Owen Zidar, a doctoral student in economics at the University of California, Berkeley, was previously a staff economist at the Council of Economic Advisers and, in 2008-9, an analyst at Bain Capital Ventures.
Payroll taxes and corporate income taxes accounted for an equal share of federal tax revenue in 1969. By 2009, payroll taxes generated more than six times as much revenue. We’ve become reliant on payroll taxes, and a goal of a tax overhaul should be to reform and reduce them, permanently.
First, some background. The share of federal tax revenues coming from payroll taxes has doubled since the 1970s, to about two-fifths of revenue. The payroll tax, underwriting social insurance programs, nearly surpassed the individual income tax as the single largest source of federal tax revenue in 2009.
Source: Office of Management and Budget Historical Table 2.2
Since payroll taxes finance Social Security and part of Medicare, cost growth in these programs pressures policy makers to raise those taxes. In particular, pressure from the Social Security disability insurance program and Medicare Part A has been intensifying.

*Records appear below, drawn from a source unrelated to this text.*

Definition with_properties (ns : list name) (ts : list DataType) (ks : list (DataType * name * Z)) (ds : list Value) (del : list bool) v : Schema.VertexSchema :=
  MkVertexSchema (label_name v) ts ns ks ds del (vtemporary v).

Definition find_property (n : name) v : option nat := fst <$> list_find (n =.) (property_names v).
Definition primary_key v : res (DataType * name * Z) := of_option OutOfBounds (head (primary_keys v)).

Definition has_property (n : name) v : res bool :=
  '(_, pk, _) ← primary_key v;
  Ok (bool_decide (pk = n) ||
      match find_property n v with Some i => negb (default true (vprop_soft_deleted v !! i)) | None => false end).
Definition has_property_internal (n : name) v : res bool :=
  '(_, pk, _) ← primary_key v; Ok (bool_decide (pk = n) || bool_decide (is_Some (find_property n v))).
Definition is_property_soft_deleted (n : name) v : res bool :=
  match find_property n v with Some i => of_option OutOfBounds (vprop_soft_deleted v !! i) | None => Throw InvalidArgument end.
Definition get_property_index (n : name) v : res Z :=
  '(_, pk, _) ← primary_key v;
  if bool_decide (pk = n) then Throw InvalidArgument
  else Ok (match find_property n v with
           | Some i => if default true (vprop_soft_deleted v !! i) then -1 else i32 (Z.of_nat i)
           | None => -1
           end).
Definition get_property_name (index : Z) v : res name :=
  if index <? 0 then Throw InvalidArgument else of_option InvalidArgument (property_names v !! Z.to_nat index).

Section defaults.
(** [get_default_value] of a type. *)
Context (get_default_value : DataType → Value).

(** Names are not compared with those that are there. *)
Fixpoint add_properties (names : list name) (types : list DataType) (defaults : list Value) v : Schema.VertexSchema * res unit :=
  match names with
  | [] => (v, Ok tt)
  | n :: names =>
      match types with
      | [] => (with_properties (property_names v ++ [n]) (property_types v) (primary_keys v) (default_property_values v) (vprop_soft_deleted v) v, Throw OutOfBounds)
      | t :: types =>
          let d := match defaults with d :: _ => d | [] => get_default_value t end in
          add_properties names types (tail defaults)
            (with_properties (property_names v ++ [n]) (property_types v ++ [t]) (primary_keys v) (default_property_values v ++ [d])
               (vprop_soft_deleted v ++ [false]) v)
      end
  end.
End defaults.

(** The first property of the name that is not deleted. *)
Fixpoint rename_scan (n r : name) (names : list name) (del : list bool) : res (list name) :=
  match names, del with
  | [], _ => Ok []
  | _ :: _, [] => Throw OutOfBounds
  | x :: names, true :: del => cons x <$> rename_scan n r names del
  | x :: names, false :: del => if bool_decide (x = n) then Ok (r :: names) else cons x <$> rename_scan n r names del
  end.
Fixpoint rename_properties (names renames : list name) v : Schema.VertexSchema * res unit :=
  match names with
  | [] => (v, Ok tt)
  | n :: names =>
      match renames with
      | [] => (v, Throw OutOfBounds)
      | r :: renames =>
          match rename_scan n r (property_names v) (vprop_soft_deleted v) with
          | Ok ns => rename_properties names renames (with_properties ns (property_types v) (primary_keys v) (default_property_values v) (vprop_soft_deleted v) v)
          | Throw e => (v, Throw e)
          end
      end
  end.

(** The position of the key moves with the columns before it. *)
Definition shift_key (j : nat) (k : DataType * name * Z) : DataType * name * Z :=
  let '(ty, pk, ord) := k in (ty, pk, if Z.of_nat j <? ord then ord - 1 else ord).
Definition delete_property (is_soft : bool) v (n : name) : Schema.VertexSchema :=
  match find_property n v with
  | None => v
  | Some j =>
      if is_soft then with_properties (property_names v) (property_types v) (primary_keys v) (default_property_values v)
                        (<[j := true]> (vprop_soft_deleted v)) v
      else with_properties (delete j (property_names v)) (delete j (property_types v)) (shift_key j <$> primary_keys v)
             (delete j (default_property_values v)) (delete j (vprop_soft_deleted v)) v
  end.
Definition delete_properties (names : list name) (is_soft : bool) v : Schema.VertexSchema * res unit :=
  match primary_key v with
  | Throw e => (v, Throw e)
  | Ok (_, pk, _) => if bool_decide (pk ∈ names) then (v, Throw RuntimeFailure) else (foldl (delete_property is_soft) v names, Ok tt)
  end.

(** ** The columns of the input *)

(** The key's column among the columns of the properties. *)
Definition columns (pk : name) (ord : nat) (names : list name) : list name := take ord names ++ pk :: drop ord names.

Lemma filter_out (n : name) X Y : n ∉ X → n ∉ Y → filter (λ c, c ≠ n) (X ++ n :: Y) = X ++ Y.
Proof.
  intros HX HY. rewrite filter_app, filter_cons_False by (intros H; by apply H).
  rewrite !filter_all_in; [done| |]; intros c Hc ->; done.
Qed.

Lemma delete_column_step pk ord names n j :
  names !! j = Some n → NoDup (columns pk ord names) → (ord ≤ length names)%nat →
  let ord' := if (j <? ord)%nat then (ord - 1)%nat else ord in
  columns pk ord' (delete j names) = filter (λ c, c ≠ n) (columns pk ord names) ∧ (ord' ≤ length (delete j names))%nat.
Proof.
  intros Hj Hnd Hord ord'. apply lookup_lt_Some in Hj as Hlt.
  split; [|rewrite length_delete by (by eexists); unfold ord'; destruct (Nat.ltb_spec j ord); lia].
  rewrite <- (take_drop_middle _ _ _ Hj) in Hnd, Hord |- *. set (A := take j names) in *. set (Y := drop (S j) names) in *.
  assert (HA : length A = j) by (unfold A; rewrite length_take; lia). clearbody A Y. subst j. clear Hj Hlt.
  rewrite delete_middle. unfold columns, ord' in *. destruct (Nat.ltb_spec (length A) ord) as [Hlt|Hge].
  - rewrite length_app in Hord. cbn in Hord. replace ord with (length A + S (ord - length A - 1))%nat in Hnd |- * by lia.
    set (m := (ord - length A - 1)%nat) in *. replace (length A + S m - 1)%nat with (length A + m)%nat by lia.
    rewrite !take_app_add, !drop_app_add in *. cbn [take drop] in *. rewrite <- !app_assoc in *. cbn [app] in *.
    apply NoDup_app in Hnd as (_ & HnA & Hnd). apply NoDup_cons in Hnd as [Hn _]. symmetry. apply filter_out; [|done].
    intros Hin. apply (HnA _ Hin). by left.
  - rewrite !take_app_le, !drop_app_le in * by lia.
    replace (take ord A ++ pk :: drop ord A ++ n :: Y) with ((take ord A ++ pk :: drop ord A) ++ n :: Y) in * by (by rewrite <- app_assoc).
    apply NoDup_app in Hnd as (_ & HnA & Hnd). apply NoDup_cons in Hnd as [Hn _]. rewrite filter_out; [by rewrite <- app_assoc| |done].
    intros Hin. apply (HnA _ Hin). by left.
Qed.
(* ===== verification/EdgeArcs.v ===== *)
(** * Edges of an adjacency table

    The edges stored in the lists of an adjacency table as a list of arcs, up to
    order, and what the row-wise operations of the tables do to it. *)

From stdpp Require Import gmap.
From S2P Require Import Prelude CsrView MutableCsr MutableCsrSpec.
Import MutableCsr.

Record arc (D : Type) := MkArc { a_src : Z; a_dst : Z; a_ts : Z; a_data : D }.
Arguments MkArc {D}. Arguments a_src {D}. Arguments a_dst {D}. Arguments a_ts {D}. Arguments a_data {D}.

(** The arc seen from its other end. *)
Definition flip {D} (a : arc D) : arc D := MkArc (a_dst a) (a_src a) (a_ts a) (a_data a).

Lemma flip_flip {D} (a : arc D) : flip (flip a) = a.
Proof. by destruct a. Qed.
Lemma flip_list {D} (E : list (arc D)) : flip <$> (flip <$> E) = E.
Proof. rewrite <- list_fmap_compose. etrans; [|apply list_fmap_id]. apply list_fmap_ext. intros i a _. apply flip_flip. Qed.

Section arcs.
Context {D : Type}.
Implicit Types (l : list (MutableNbr D)) (ls : list (list (MutableNbr D))) (a : arc D).

Definition arc_of (k : nat) (e : MutableNbr D) : arc D := MkArc (Z.of_nat k) (neighbor e) (timestamp e) (data e).
Definition row_arcs (k : nat) l : list (arc D) := arc_of k <$> filter (λ e, live e = true) l.
Definition arcs_from (k : nat) ls : list (arc D) := concat (imap (λ i l, row_arcs (k + i) l) ls).
Definition arcs ls : list (arc D) := arcs_from 0 ls.

Lemma arcs_from_nil k : arcs_from k [] = [].
Proof. done. Qed.
Lemma arcs_from_cons k l ls : arcs_from k (l :: ls) = row_arcs k l ++ arcs_from (S k) ls.
Proof.
  unfold arcs_from. rewrite imap_cons. cbn [concat]. rewrite Nat.add_0_r. do 2 f_equal.
  apply imap_ext. intros i x _. unfold compose. f_equal. lia.
Qed.
Lemma arcs_from_app k ls ls' : arcs_from k (ls ++ ls') = arcs_from k ls ++ arcs_from (k + length ls) ls'.
Proof.
  revert k. induction ls as [|l ls IH]; intros k; cbn [app length]; [by rewrite Nat.add_0_r|].
  rewrite !arcs_from_cons, IH, <- app_assoc. do 3 f_equal. lia.
Qed.

Lemma row_arcs_app k l l' : row_arcs k (l ++ l') = row_arcs k l ++ row_arcs k l'.
Proof. unfold row_arcs. by rewrite filter_app, fmap_app. Qed.
Lemma row_arcs_perm k l l' : l ≡ₚ l' → row_arcs k l ≡ₚ row_arcs k l'.
Proof. intros Hl. unfold row_arcs. by rewrite Hl. Qed.

Lemma length_arcs k ls : Z.of_nat (length (arcs_from k ls)) = zsum live_count ls.
Proof.
  revert k. induction ls as [|l ls IH]; intros k; [done|]. rewrite zsum_cons, arcs_from_cons, length_app, Nat2Z.inj_add, <- (IH (S k)).
  unfold live_count, row_arcs. by rewrite length_fmap.
Qed.

(** ** Operations on every row *)

Section every_row.
Context (g : nat → list (MutableNbr D) → list (MutableNbr D)).

Lemma arcs_imap_from (h : list (arc D) → list (arc D)) k ls :
  h [] = [] → (∀ E F, h (E ++ F) = h E ++ h F) → (∀ i l, row_arcs (k + i) (g i l) = h (row_arcs (k + i) l)) →
  arcs_from k (imap g ls) = h (arcs_from k ls).
Proof using.
  intros Hn Ha. revert k g. induction ls as [|l ls IH]; intros k g' Hg; [by rewrite !arcs_from_nil, Hn|].
  rewrite imap_cons, !arcs_from_cons, Ha. f_equal.
  - specialize (Hg 0%nat l). by rewrite Nat.add_0_r in Hg.
  - apply (IH (S k) (g' ∘ S)). intros i l'. specialize (Hg (S i) l'). by rewrite Nat.add_succ_r in Hg.
Qed.

(** Removing the arcs that fail a test. *)
Lemma arcs_filter (P : arc D → Prop) `{!∀ a, Decision (P a)} ls :
  (∀ k l, row_arcs k (g k l) = filter P (row_arcs k l)) → arcs (imap g ls) = filter P (arcs ls).
Proof using. intros Hg. apply (arcs_imap_from (filter P)); [done|apply filter_app|apply Hg]. Qed.

(** Changing every arc. *)
Lemma arcs_map (f : arc D → arc D) ls :
  (∀ k l, row_arcs k (g k l) = f <$> row_arcs k l) → arcs (imap g ls) = f <$> arcs ls.
Proof using. intros Hg. apply (arcs_imap_from (fmap f)); [done|intros; apply fmap_app|apply Hg]. Qed.
End every_row.

Lemma arcs_fmap_perm (g : list (MutableNbr D) → list (MutableNbr D)) ls :
  (∀ l, l ∈ ls → g l ≡ₚ l) → arcs (g <$> ls) ≡ₚ arcs ls.
Proof.
  unfold arcs. generalize O. induction ls as [|l ls IH]; intros k Hg; [done|].
  rewrite fmap_cons, !arcs_from_cons. f_equiv; [|apply IH; intros; apply Hg; by right].
  apply row_arcs_perm, Hg. by left.
Qed.

Lemma arcs_resize ls n : arcs (ls ++ replicate n []) = arcs ls.
Proof.
  unfold arcs. rewrite arcs_from_app. replace (arcs_from _ (replicate n [])) with (@nil (arc D)); [apply app_nil_r|].
  generalize (0 + length ls)%nat. induction n as [|n IH]; intros k; [done|]. cbn [replicate]. by rewrite arcs_from_cons, <- IH.
Qed.

(** ** The operations of the tables *)

Lemma row_arcs_filter (P : arc D → Prop) `{!∀ a, Decision (P a)} k l :
  filter P (row_arcs k l) = row_arcs k (filter (λ e, P (arc_of k e)) l).
Proof.
  unfold row_arcs. induction l as [|e l IH]; [done|]. rewrite (filter_cons _ e l), (filter_cons (λ e, P (arc_of k e)) e l).
  destruct (decide (live e = true)), (decide (P (arc_of k e)));
    repeat first [rewrite fmap_cons | rewrite filter_cons_True by done | rewrite filter_cons_False by done];
    congruence || done.
Qed.

Definition off (src_set dst_set : gset Z) a : Prop := a_src a ∉ src_set ∧ a_dst a ∉ dst_set.
#[export] Instance off_dec src_set dst_set a : Decision (off src_set dst_set a).
Proof. unfold off. apply _. Defined.

Lemma arcs_without_vertices src_set dst_set ls :
  arcs (imap (without_vertices src_set dst_set) ls) = filter (off src_set dst_set) (arcs ls).
Proof.
  apply arcs_filter. intros k l. rewrite row_arcs_filter. unfold without_vertices, off. cbn [arc_of a_src a_dst].
  destruct (decide (Z.of_nat k ∈ src_set)) as [Hk|Hk].
  - replace (filter _ l) with (@nil (MutableNbr D)); [done|]. symmetry. apply filter_none_in. tauto.
  - f_equal. apply list_filter_iff. tauto.
Qed.

Definition unnamed (pairs : list (Z * Z)) a : Prop := (a_src a, a_dst a) ∉ pairs.
#[export] Instance unnamed_dec pairs a : Decision (unnamed pairs a).
Proof. unfold unnamed. apply _. Defined.

Lemma arcs_mark pairs ls :
  arcs (imap (λ k, mark (named_edge pairs k) 0) ls) = filter (unnamed pairs) (arcs ls).
Proof.
  apply arcs_filter. intros k l. generalize O. induction l as [|e l IH]; intros i; [done|]. cbn [mark].
  unfold row_arcs in *. unfold named_edge at 1. rewrite !filter_cons.
  destruct (bool_decide_reflect ((Z.of_nat k, neighbor e) ∈ pairs)) as [Hin|Hin].
  - rewrite live_set_timestamp. rewrite decide_False by done. rewrite IH. destruct (decide (live e = true)); [|done].
    rewrite fmap_cons, filter_cons_False; [done|]. unfold unnamed. cbn. tauto.
  - destruct (decide (live e = true)); [|apply IH]. rewrite !fmap_cons, filter_cons_True by done. f_equal. apply IH.
Qed.

(** Compacting makes every edge the oldest one. *)
Definition aged a : arc D := MkArc (a_src a) (a_dst a) 0 (a_data a).
Lemma arcs_compacted ls : arcs (compacted <$> ls) = aged <$> arcs ls.
Proof.
  etrans; [|apply (arcs_map (λ _, compacted))]; [f_equal; symmetry; apply (imap_const compacted)|].
  intros k l. unfold row_arcs, compacted. rewrite (filter_all_in _ (set_timestamp 0 <$> _)).
  2:{ intros x (e & -> & _)%list_elem_of_fmap. done. }
  by rewrite <- !list_fmap_compose.
Qed.

(** ** New edges *)

Definition new_arc (ts : Z) (p : Z * Z * D) : arc D := MkArc p.1.1 p.1.2 ts p.2.

Lemma arcs_from_append (g h : nat → list (MutableNbr D) → list (MutableNbr D)) k ls :
  arcs_from k (imap (λ i l, g i l ++ h i l) ls) ≡ₚ arcs_from k (imap g ls) ++ arcs_from k (imap h ls).
Proof.
  revert k g h. induction ls as [|l ls IH]; intros k g h; [done|]. rewrite !imap_cons, !arcs_from_cons, row_arcs_app.
  unfold compose. rewrite (IH (S k) (g ∘ S) (h ∘ S)). unfold compose.
  rewrite <- !app_assoc. apply Permutation_app_head. rewrite !app_assoc. apply Permutation_app_tail, Permutation_app_comm.
Qed.

Lemma arcs_from_new ts p k ls :
  ts ≠ INVALID_TIMESTAMP →
  arcs_from k (imap (λ i _, new_entries ts [p] (k + i)) ls) =
    if decide (Z.of_nat k ≤ p.1.1 < Z.of_nat (k + length ls)) then [new_arc ts p] else [].
Proof.
  intros Hts. revert k. induction ls as [|l ls IH]; intros k; [by rewrite decide_False by (cbn; lia)|].
  rewrite imap_cons, arcs_from_cons, Nat.add_0_r. unfold compose. cbn [length].
  replace (imap _ ls) with (imap (λ i _, new_entries ts [p] (S k + i)) ls) by (apply imap_ext; intros; f_equal; lia).
  rewrite IH. unfold new_entries at 1. rewrite filter_cons. destruct (decide (p.1.1 = Z.of_nat k)) as [E|E].
  - rewrite decide_False, app_nil_r, decide_True by lia. cbn [filter list_filter fmap list_fmap]. unfold row_arcs.
    rewrite filter_cons_True; [unfold new_arc, arc_of; cbn; by rewrite E|].
    unfold live. cbn [timestamp]. by rewrite (proj2 (Z.eqb_neq _ _)).
  - cbn [app]. apply decide_ext. lia.
Qed.

Definition source_in (n : nat) (p : Z * Z * D) : Prop := 0 ≤ p.1.1 < Z.of_nat n.
#[export] Instance source_in_dec n p : Decision (source_in n p).
Proof. unfold source_in. apply _. Defined.

(** A batch adds its edges, less those from vertices the table does not have. *)
Lemma arcs_new_entries ts edges ls :
  ts ≠ INVALID_TIMESTAMP →
  arcs (imap (λ i l, l ++ new_entries ts edges i) ls) ≡ₚ arcs ls ++ (new_arc ts <$> filter (source_in (length ls)) edges).
Proof.
  intros Hts. unfold arcs. rewrite arcs_from_append.
  replace (imap (λ (_ : nat) l, l) ls) with ls by (symmetry; etrans; [apply (imap_const id)|apply list_fmap_id]).
  apply Permutation_app_head. induction edges as [|p edges IH].
  { cbn [filter list_filter fmap list_fmap]. unfold new_entries. cbn. generalize O. induction ls as [|l ls IH]; intros k; [done|].
    rewrite imap_cons, arcs_from_cons. apply IH. }
  rewrite (imap_ext _ (λ i _, new_entries ts [p] i ++ new_entries ts edges i)) by (intros; apply new_entries_cons).
  rewrite (arcs_from_append (λ i _, new_entries ts [p] i)), IH.
  rewrite (arcs_from_new ts p 0 ls Hts : arcs_from 0 (imap (λ i _, new_entries ts [p] i) ls) = _).
  rewrite filter_cons. unfold source_in at 2. by destruct (decide _).
Qed.

Lemma append_as_batch ts src dst d l ls :
  0 ≤ src → ls !! Z.to_nat src = Some l →
  <[Z.to_nat src := l ++ [MkNbr dst ts d]]> ls = imap (λ i l, l ++ new_entries ts [(src, dst, d)] i) ls.
Proof.
  intros Hs Hl. apply list_eq. intros i. rewrite list_lookup_imap. unfold new_entries. rewrite filter_cons. cbn [fst snd].
  destruct (decide (i = Z.to_nat src)) as [->|Hne].
  - rewrite list_lookup_insert_eq by (by eapply lookup_lt_Some). rewrite Hl. cbn. by rewrite decide_True by lia.
  - rewrite list_lookup_insert_ne by done. rewrite decide_False by lia. destruct (ls !! i); [|done]. cbn. by rewrite app_nil_r.
Qed.

Lemma arcs_append_one ts src dst d l ls :
  0 ≤ src → ls !! Z.to_nat src = Some l → ts ≠ INVALID_TIMESTAMP →
  arcs (<[Z.to_nat src := l ++ [MkNbr dst ts d]]> ls) ≡ₚ MkArc src dst ts d :: arcs ls.
Proof.
  intros Hs Hl Hts. rewrite (append_as_batch _ _ _ _ _ _ Hs Hl), (arcs_new_entries _ _ _ Hts).
  apply lookup_lt_Some in Hl. rewrite filter_cons_True by (unfold source_in; cbn; lia). by rewrite Permutation_app_comm.
Qed.

(** ** One slot *)

Lemma arcs_slot ls v l i e :
  ls !! v = Some l → l !! i = Some e →
  ∃ rest, ∀ e', arcs (<[v := <[i := e']> l]> ls) ≡ₚ row_arcs v [e'] ++ rest.
Proof.
  intros Hl He. exists (arcs_from 0 (take v ls) ++ row_arcs v (take i l) ++ row_arcs v (drop (S i) l) ++ arcs_from (S v) (drop (S v) ls)).
  intros e'. unfold arcs. apply lookup_lt_Some in Hl as Hv. apply lookup_lt_Some in He.
  rewrite (insert_take_drop _ _ _ Hv), (insert_take_drop _ _ _ He), arcs_from_app, arcs_from_cons, length_take_le by lia.
  cbn [Nat.add]. rewrite (cons_middle e'), !row_arcs_app. generalize (row_arcs v [e']). intros E.
  rewrite (Permutation_app_comm E (_ ++ _)), <- !app_assoc. apply Permutation_app_head, Permutation_app_head.
  rewrite !app_assoc. rewrite (Permutation_app_comm E (row_arcs v (drop (S i) l))), <- !app_assoc. apply Permutation_app_head, Permutation_app_comm.
Qed.

Lemma row_arcs_live k e : live e = true → row_arcs k [e] = [arc_of k e].
Proof. intros He. unfold row_arcs. by rewrite filter_cons_True. Qed.

(** Deleting the edge in a slot removes its arc. *)
Lemma arcs_delete ls v l i e :
  ls !! v = Some l → l !! i = Some e → live e = true →
  arcs ls ≡ₚ arc_of v e :: arcs (<[v := <[i := set_timestamp INVALID_TIMESTAMP e]> l]> ls).
Proof.
  intros Hl He Hlive. destruct (arcs_slot ls v l i e Hl He) as [rest Hr]. rewrite (Hr (set_timestamp _ _)).
  specialize (Hr e). rewrite (list_insert_id l), (list_insert_id ls), (row_arcs_live v e Hlive) in Hr by done. exact Hr.
Qed.

Lemma elem_of_arcs a ls :
  a ∈ arcs ls ↔ ∃ k l i e, ls !! k = Some l ∧ l !! i = Some e ∧ live e = true ∧ a = arc_of k e.
Proof.
  unfold arcs, arcs_from. rewrite list_elem_of_In, in_concat. setoid_rewrite <- list_elem_of_In. split.
  - intros (E & [k Hk]%list_elem_of_lookup & Ha). rewrite list_lookup_imap in Hk. destruct (ls !! k) as [l|] eqn:Hl; [|done].
    cbn in Hk. injection Hk as <-. apply list_elem_of_fmap in Ha as (e & -> & [He [i Hi]%list_elem_of_lookup]%list_elem_of_filter).
    by exists k, l, i, e.
  - intros (k & l & i & e & Hl & Hi & He & ->). exists (row_arcs k l). split.
    + apply list_elem_of_lookup. exists k. by rewrite list_lookup_imap, Hl.
    + apply list_elem_of_fmap. exists e. split; [done|]. apply list_elem_of_filter. split; [done|]. by eapply list_elem_of_lookup_2.
Qed.

Lemma arcs_from_source k ls a : a ∈ arcs_from k ls → Z.of_nat k ≤ a_src a < Z.of_nat (k + length ls).
Proof.
  revert k. induction ls as [|l ls IH]; intros k; [by intros ?%elem_of_nil|]. rewrite arcs_from_cons, elem_of_app. cbn [length].
  intros [(e & -> & _)%list_elem_of_fmap|Ha]; [cbn; lia|]. specialize (IH _ Ha). lia.
Qed.

(** The arcs between two vertices that a reader sees. *)
Definition between (v w ts : Z) a : Prop := a_src a = v ∧ a_dst a = w ∧ a_ts a ≤ ts.
#[export] Instance between_dec v w ts a : Decision (between v w ts a).
Proof. unfold between. apply _. Defined.

Lemma arcs_between ls k l w ts :
  ls !! k = Some l → ts < INVALID_TIMESTAMP →
  filter (between (Z.of_nat k) w ts) (arcs ls) = arc_of k <$> filter (λ e, neighbor e = w ∧ timestamp e ≤ ts) l.
Proof.
  intros Hl Hts. apply lookup_lt_Some in Hl as Hk. rewrite <- (take_drop_middle _ _ _ Hl) at 1. unfold arcs.
  rewrite arcs_from_app, arcs_from_cons, length_take_le by lia. rewrite !filter_app.
  rewrite (filter_none_in _ (arcs_from 0 _)), (filter_none_in _ (arcs_from (S _) _)).
  - rewrite app_nil_r, row_arcs_filter. cbn [app]. unfold row_arcs, between. cbn [arc_of a_src a_dst a_ts Nat.add].
    rewrite filter_all_in.
    + f_equal. apply list_filter_iff. tauto.
    + intros e [(_ & _ & He) _]%list_elem_of_filter. unfold live. apply negb_true_iff, Z.eqb_neq. unfold INVALID_TIMESTAMP in *. lia.
  - intros a Ha%arcs_from_source [Hs _]. lia.
  - intros a Ha%arcs_from_source [Hs _]. rewrite length_take in Ha. lia.
Qed.

Lemma visible_between ts w k l :
  (filter (λ p, neighbor p.2 = w) (visible_from k ts l)).*2 = filter (λ e, neighbor e = w ∧ timestamp e ≤ ts) l.
Proof.
  revert k. induction l as [|e l IH]; intros k; [done|]. cbn [visible_from]. rewrite (filter_cons _ e l).
  destruct (Z.leb_spec (timestamp e) ts).
  - rewrite filter_cons. cbn [snd]. destruct (decide (neighbor e = w)).
    + rewrite decide_True by done. rewrite fmap_cons. f_equal. apply IH.
    + rewrite decide_False by tauto. apply IH.
  - rewrite decide_False by lia. apply IH.
Qed.

(** What an export lists. *)
Lemma export_arcs (c : MutableCsr.csr D) : batch_export c = (λ a, (a_src a, a_dst a, a_data a)) <$> arcs (lists c).
Proof.
  unfold batch_export, arcs, arcs_from, lists. rewrite imap_fmap, (concat_map _ _ : fmap _ _ = _). f_equal.
  etrans; [|symmetry; apply fmap_imap]. apply imap_ext. intros i r _. unfold compose, row_arcs. by rewrite <- list_fmap_compose.
Qed.
End arcs.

The number of disability recipients has increased nearly sixfold since 1970. Disability outlays exceeded revenues by roughly $34 billion in 2011. And costs are likely to continue growing because shrinking labor market opportunities for noncollege-educated workers are likely to continue well past this recession. The Congressional Budget Office’s long-run projections for the program support this conclusion.
Pressure on the payroll tax from Medicare Part A is even worse. Health cost growth has steadily outpaced inflation, and the pattern shows no sign of abating. Fundamental economic forces – such as Baumol’s cost disease, which describes the phenomenon of rising costs in industries less conducive to automation – will most likely continue to increase health care costs steadily.
The primary argument for severing the link between these growing programs and the payroll taxes is that the tax is regressive: It uses a flat rate on income up to $110,100, does not apply to most income above that threshold and does not apply to nonlabor income, like capital gains. Because of this relatively regressive nature, payroll tax cuts tend to be a more effective stimulus than typical income tax cuts – and thus are a more effective way for Washington to respond to recessions.
Despite these features, AARP and other groups often resist payroll tax cuts out of a fear that the cuts will undermine the future of the safety net (even though the cuts are fully paid for out of general revenue). Permanently breaking the link between payroll taxes and both disability and Medicare would allow the tax code to become more progressive – and do more to offset inequality – without creating political problems when the business cycle calls for fiscal stimulus.
Obviously, the government would need other revenue if it severed the link between payroll taxes and the safety-net programs. One option would be to limit tax breaks, as Congress and the Obama administration have recently discussed. Others include phasing in a carbon tax, raising top marginal rates slightly or overhauling the tax code to use a progressive consumption tax that encourages saving.
The country is almost certain to face higher costs for health care and for an aging work force whose skills are being outpaced by technology. But there is no reason those costs must be borne by a regressive tax vulnerable to recurring struggles over economic policy.